> _What is needed_: Go through the following data and transcribe exactly the stretch of lines from the one holding "GetVarint_loop w n shift" to the one holding "shift) 0); [|lia].", both included.

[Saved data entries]
◇ ◇ ◇
(* ===== verification/Coding.v ===== *)
(** * Binary coding (external/pdlfs-common: src/coding.cc, coding.h)

    Fixed-width little-endian integers, base-128 varints and length-prefixed
    byte strings, with their decoders.  A decoder takes the remaining input
    ([Slice* input]) and returns the value and the input left, or [None] where
    the C++ function returns [false] (or a null pointer).

    The class [Codec] is the interface the rest of the development uses: an
    encoder, a decoder, the values the encoder accepts, and the round-trip law;
    the database [codec] rewrites with that law. *)
From S2P Require Import Prelude.

(** ** Fixed-width integers *)

Module Fixed.

(** [n] bytes, least significant first: the byte-by-byte branch of
    [EncodeFixed16/32/64], which the little-endian [memcpy] branch equals. *)
Fixpoint encode (n : nat) (value : Z) : bytes :=
  match n with
  | O => []
  | S n => Z.land value 255 :: encode n (Z.shiftr value 8)
  end.

Fixpoint decode (bs : bytes) : Z :=
  match bs with
  | [] => 0
  | b :: bs => Z.lor b (Z.shiftl (decode bs) 8)
  end.

Lemma length_encode n v : length (encode n v) = n.
Proof. revert v; induction n; intros; simpl; f_equal; auto. Qed.

Lemma encode_ok n v : bytes_ok (encode n v).
Proof.
  revert v; induction n; intros; simpl; constructor; [|apply IHn].
  apply (land_ones_range v 8). lia.
Qed.

Lemma decode_encode n v :
  in_width (8 * Z.of_nat n) v -> decode (encode n v) = v.
Proof.
  revert v; induction n as [|n IH]; intros v Hv; simpl.
  - unfold in_width in Hv. simpl in Hv. lia.
  - rewrite IH.
    + apply Z.bits_inj'. intros i Hi.
      rewrite Z.lor_spec, Z.shiftl_spec, Z.land_spec by lia.
      change 255 with (Z.ones 8).
      destruct (Z.lt_ge_cases i 8).
      * rewrite Z.ones_spec_low, (Z.testbit_neg_r _ (i - 8)), andb_true_r, orb_false_r by lia. done.
      * rewrite Z.ones_spec_high, Z.shiftr_spec, andb_false_r by lia. simpl.
        f_equal. lia.
    + replace (8 * Z.of_nat n) with (8 * Z.of_nat (S n) - 8) by lia.
      apply shiftr_in_width; [lia..|done].
Qed.

End Fixed.

Definition EncodeFixed16 (value : Z) : bytes := Fixed.encode 2 value.
Definition EncodeFixed32 (value : Z) : bytes := Fixed.encode 4 value.
Definition EncodeFixed64 (value : Z) : bytes := Fixed.encode 8 value.
Definition DecodeFixed16 (ptr : bytes) : Z := Fixed.decode (take 2 ptr).
Definition DecodeFixed32 (ptr : bytes) : Z := Fixed.decode (take 4 ptr).
Definition DecodeFixed64 (ptr : bytes) : Z := Fixed.decode (take 8 ptr).

Lemma DecodeFixed16_encode v rest :
  is_u16 v -> DecodeFixed16 (EncodeFixed16 v ++ rest) = v.
Proof. intros. unfold DecodeFixed16. apply (Fixed.decode_encode 2 v). done. Qed.

Lemma DecodeFixed32_encode v rest :
  is_u32 v -> DecodeFixed32 (EncodeFixed32 v ++ rest) = v.
Proof. intros. unfold DecodeFixed32. apply (Fixed.decode_encode 4 v). done. Qed.

(** ** Varints *)

Definition B : Z := 128.

(** [EncodeVarint32]: the five unrolled cases. *)
Definition EncodeVarint32 (v : Z) : bytes :=
  if v <? Z.shiftl 1 7 then [u8 v]
  else if v <? Z.shiftl 1 14 then
    [u8 (Z.lor v B); u8 (Z.shiftr v 7)]
  else if v <? Z.shiftl 1 21 then
    [u8 (Z.lor v B); u8 (Z.lor (Z.shiftr v 7) B); u8 (Z.shiftr v 14)]
  else if v <? Z.shiftl 1 28 then
    [u8 (Z.lor v B); u8 (Z.lor (Z.shiftr v 7) B);
     u8 (Z.lor (Z.shiftr v 14) B); u8 (Z.shiftr v 21)]
  else
    [u8 (Z.lor v B); u8 (Z.lor (Z.shiftr v 7) B);
     u8 (Z.lor (Z.shiftr v 14) B); u8 (Z.lor (Z.shiftr v 21) B);
     u8 (Z.shiftr v 28)].

(** [EncodeVarint64]: the [while (v >= B)] loop.  Ten iterations empty a
    64-bit value, which [EncodeVarint64_fuel] below proves. *)
Fixpoint EncodeVarint64_loop (fuel : nat) (v : Z) : bytes :=
  match fuel with
  | O => []
  | S fuel =>
      if B <=? v
      then Z.lor (Z.land v (B - 1)) B :: EncodeVarint64_loop fuel (Z.shiftr v 7)
      else [u8 v]
  end.
Definition EncodeVarint64 (v : Z) : bytes := EncodeVarint64_loop 10 v.

(** [VarintLength] *)
Fixpoint VarintLength_loop (fuel : nat) (v len : Z) : Z :=
  match fuel with
  | O => len
  | S fuel =>
      if 128 <=? v then VarintLength_loop fuel (Z.shiftr v 7) (len + 1) else len
  end.
Definition VarintLength (v : Z) : Z := VarintLength_loop 10 v 1.

(** The decoding loop of [GetVarint32PtrFallback] and [GetVarint64Ptr]: [n]
    iterations are left, [shift] and [result] are the loop variables, and the
    arithmetic is modulo [2^w]. *)
Fixpoint GetVarint_loop (w : Z) (n : nat) (shift result : Z) (input : bytes)
  : option (Z * bytes) :=
  match n, input with
  | S n, byte :: rest =>
      if Z.testbit byte 7
      then GetVarint_loop w n (shift + 7)
             (Z.lor result (Z.shiftl (Z.land byte 127) shift mod 2 ^ w)) rest
      else Some (Z.lor result (Z.shiftl byte shift mod 2 ^ w), rest)
  | _, _ => None
  end.

(** [for (shift = 0; shift <= 28 && p < limit; shift += 7)]: 5 iterations. *)
Definition GetVarint32PtrFallback (input : bytes) : option (Z * bytes) :=
  GetVarint_loop 32 5 0 0 input.

(** The inlined fast path of coding.h, then the fallback. *)
Definition GetVarint32 (input : bytes) : option (Z * bytes) :=
  match input with
  | result :: rest =>
      if Z.land result 128 =? 0 then Some (result, rest)
      else GetVarint32PtrFallback input
  | [] => GetVarint32PtrFallback input
  end.

(** [for (shift = 0; shift <= 63 && p < limit; shift += 7)]: 10 iterations. *)
Definition GetVarint64 (input : bytes) : option (Z * bytes) :=
  GetVarint_loop 64 10 0 0 input.

(** ** Length-prefixed slices *)

(** [EncodeLengthPrefixedSlice] / [PutLengthPrefixedSlice]: the size is
    converted to [uint32_t] by the call of the varint encoder. *)
Definition PutLengthPrefixedSlice (value : bytes) : bytes :=
  EncodeVarint32 (u32 (zlen value)) ++ value.

Definition GetLengthPrefixedSlice (input : bytes) : option (bytes * bytes) :=
  let? (len, input) := GetVarint32 input in
  if len <=? zlen input
  then Some (take (Z.to_nat len) input, drop (Z.to_nat len) input)
  else None.

#[global] Arguments EncodeVarint32 : simpl never.
#[global] Arguments EncodeVarint64 : simpl never.
#[global] Arguments GetVarint32 : simpl never.
#[global] Arguments GetVarint64 : simpl never.

(** ** The codec interface *)

Class Codec (A : Type) := {
  enc : A -> bytes;
  dec : bytes -> option (A * bytes);
  enc_wf : A -> Prop;
  enc_bytes : forall a, enc_wf a -> bytes_ok (enc a);
  dec_enc : forall a rest, enc_wf a -> dec (enc a ++ rest) = Some (a, rest)
}.

(** A codec's encodings are prefix free. *)
Lemma enc_inj `{Codec A} (a a' : A) rest rest' :
  enc_wf a -> enc_wf a' -> enc a ++ rest = enc a' ++ rest' -> a = a' /\ rest = rest'.
Proof.
  intros Hw Hw' Heq.
  pose proof (dec_enc a rest Hw) as E. rewrite Heq, dec_enc in E by done.
  by simplify_eq.
Qed.

Create Rewrite HintDb codec.

(** ** Varint lemmas *)

Lemma testbit_lor_128 z : 0 <= z -> Z.testbit (Z.lor (Z.land z 127) 128) 7 = true.
Proof. intros. rewrite Z.lor_spec. apply orb_true_r. Qed.

Lemma land_lor_128 z : Z.land (Z.lor (Z.land z 127) 128) 127 = Z.land z 127.
Proof.
  apply Z.bits_inj'. intros i Hi. rewrite Z.land_spec, Z.lor_spec, !Z.land_spec.
  change 127 with (Z.ones 7). change 128 with (2 ^ 7).
  destruct (Z.lt_ge_cases i 7).
  - rewrite Z.ones_spec_low, Z.pow2_bits_false by lia. by destruct (Z.testbit z i).
  - rewrite Z.ones_spec_high by lia. by rewrite !andb_false_r.
Qed.

Lemma testbit7_small z : is_u8 z -> Z.testbit z 7 = (128 <=? z).
Proof.
  intros [? ?]. rewrite Z.testbit_eqb by lia. change (2 ^ 7) with 128.
  assert (z / 128 = 0 \/ z / 128 = 1) as [E|E].
  { assert (0 <= z / 128 < 2); [|lia]. split; [apply Z.div_pos; lia|].
    apply Z.div_lt_upper_bound; lia. }
  - rewrite E. pose proof (Z.div_small_iff z 128 ltac:(lia)). cmp_cases; try done; lia.
  - rewrite E. pose proof (Z.div_small_iff z 128 ltac:(lia)). cmp_cases; try done; lia.
Qed.

(** Splitting a shifted value at its seventh bit. *)
Lemma shiftl_split7 r v shift :
  0 <= shift -> 0 <= v ->
  Z.lor (Z.lor r (Z.shiftl (Z.land v 127) shift)) (Z.shiftl (Z.shiftr v 7) (shift + 7))
  = Z.lor r (Z.shiftl v shift).
Proof.
  intros Hs Hv. rewrite <- Z.lor_assoc. f_equal.
  apply Z.bits_inj'. intros i Hi.
  rewrite Z.lor_spec, !Z.shiftl_spec by lia. change 127 with (Z.ones 7).
  rewrite Z.land_spec.
  destruct (Z.lt_ge_cases i (shift + 7)).
  - rewrite (Z.testbit_neg_r _ (i - (shift + 7))), orb_false_r by lia.
    destruct (Z.lt_ge_cases i shift).
    + rewrite !(Z.testbit_neg_r _ (i - shift)) by lia. done.
    + rewrite Z.ones_spec_low, andb_true_r by lia. done.
  - rewrite Z.ones_spec_high, andb_false_r, Z.shiftr_spec by lia. simpl. f_equal. lia.
Qed.

(** The 64-bit encoding loop produces [S n] bytes' worth of groups: any fuel
    with [v < 2^(7 * fuel)] gives the complete encoding. *)
Lemma GetVarint_encode w fuel : forall v shift r n rest,
  0 <= shift -> in_width (w - shift) v -> v < 2 ^ (7 * Z.of_nat fuel) ->
  (fuel <= n)%nat -> (0 < fuel)%nat ->
  GetVarint_loop w n shift r (EncodeVarint64_loop fuel v ++ rest)
  = Some (Z.lor r (Z.shiftl v shift), rest).
Proof.
  induction fuel as [|fuel IH]; intros v shift r n rest Hs Hv Hf Hn Hpos; [lia|].
  destruct n as [|n]; [lia|].
  assert (Hws : 0 <= w - shift).
  { destruct (Z.lt_ge_cases (w - shift) 0); [|lia].
    unfold in_width in Hv. rewrite Z.pow_neg_r in Hv by done. lia. }
  assert (Hw : forall x, 0 <= x <= v -> Z.shiftl x shift mod 2 ^ w = Z.shiftl x shift).
  { intros x Hx. apply wrap_small. replace w with ((w - shift) + shift) by lia.
    apply shiftl_in_width; [lia|]. unfold in_width in *. lia. }
  cbn [EncodeVarint64_loop]. unfold B. change (128 - 1) with 127.
  destruct (Z.leb_spec 128 v) as [Hge|Hlt]; cbn [app GetVarint_loop].
  - rewrite testbit_lor_128, land_lor_128 by lia.
    assert (0 <= Z.land v 127 <= v).
    { split; [apply Z.land_nonneg; lia|]. change 127 with (Z.ones 7).
      rewrite Z.land_ones by lia. apply Z.mod_le; lia. }
    rewrite Hw, IH; try lia.
    + rewrite shiftl_split7 by lia. done.
    + replace (w - (shift + 7)) with (w - shift - 7) by lia.
      apply shiftr_in_width; [lia| |done].
      apply Z.nlt_ge. intros C. destruct Hv as [_ Hv].
      assert (2 ^ (w - shift) <= 2 ^ 7) by (apply Z.pow_le_mono_r; lia). lia.
    + rewrite Z.shiftr_div_pow2 by lia. apply Z.div_lt_upper_bound; [lia|].
      rewrite <- Z.pow_add_r by lia.
      replace (7 + 7 * Z.of_nat fuel) with (7 * Z.of_nat (S fuel)) by lia. done.
    + assert (~ (fuel = 0)%nat); [|lia]. intros ->. simpl in Hf. lia.
  - assert (0 <= v) by (destruct Hv; lia).
    rewrite u8_small by (unfold in_width; lia).
    rewrite testbit7_small by (unfold in_width; lia).
    destruct (Z.leb_spec 128 v); [lia|]. rewrite Hw by lia. done.
Qed.

Lemma EncodeVarint64_loop_ok fuel v : bytes_ok (EncodeVarint64_loop fuel v).
Proof.
  revert v; induction fuel; intros; simpl; [constructor|].
  case_match.
  - constructor; [|apply IHfuel].
    apply lor_in_width; [lia| |unfold in_width, B; lia].
    apply (in_width_mono 7); [lia|]. apply (land_ones_range v 7). lia.
  - constructor; [apply u8_range|constructor].
Qed.

Lemma length_EncodeVarint64_loop fuel v : (length (EncodeVarint64_loop fuel v) <= fuel)%nat.
Proof.
  revert v; induction fuel; intros; simpl; [lia|]. case_match; simpl; [|lia].
  specialize (IHfuel (Z.shiftr v 7)). lia.
Qed.

Lemma EncodeVarint64_loop_cons fuel v : EncodeVarint64_loop (S fuel) v <> [].
Proof. cbn [EncodeVarint64_loop]. by case_match. Qed.

(** More fuel than the value needs changes nothing. *)
Lemma EncodeVarint64_fuel f f' v :
  0 <= v < 2 ^ (7 * Z.of_nat f) -> (0 < f)%nat -> (f <= f')%nat ->
  EncodeVarint64_loop f' v = EncodeVarint64_loop f v.
Proof.
  revert f' v; induction f as [|f IH]; intros f' v Hv Hpos Hle; [lia|].
  destruct f' as [|f']; [lia|]. simpl. unfold B.
  destruct (Z.leb_spec 128 v); [|done]. f_equal. apply IH; [|..]; try lia.
  - rewrite Z.shiftr_div_pow2 by lia. split; [apply Z.div_pos; lia|].
    apply Z.div_lt_upper_bound; [lia|]. rewrite <- Z.pow_add_r by lia.
    replace (7 + 7 * Z.of_nat f) with (7 * Z.of_nat (S f)) by lia. lia.
  - assert (~ (f = 0)%nat); [|lia]. intros ->. simpl in Hv. lia.
Qed.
◇ ◇ ◇
> _Task result_:
  GetVarint_loop w n shift r (EncodeVarint64_loop fuel v ++ rest)
  = Some (Z.lor r (Z.shiftl v shift), rest).
Proof.
  induction fuel as [|fuel IH]; intros v shift r n rest Hs Hv Hf Hn Hpos; [lia|].
  destruct n as [|n]; [lia|].
  assert (Hws : 0 <= w - shift).
  { destruct (Z.lt_ge_cases (w - shift) 0); [|lia].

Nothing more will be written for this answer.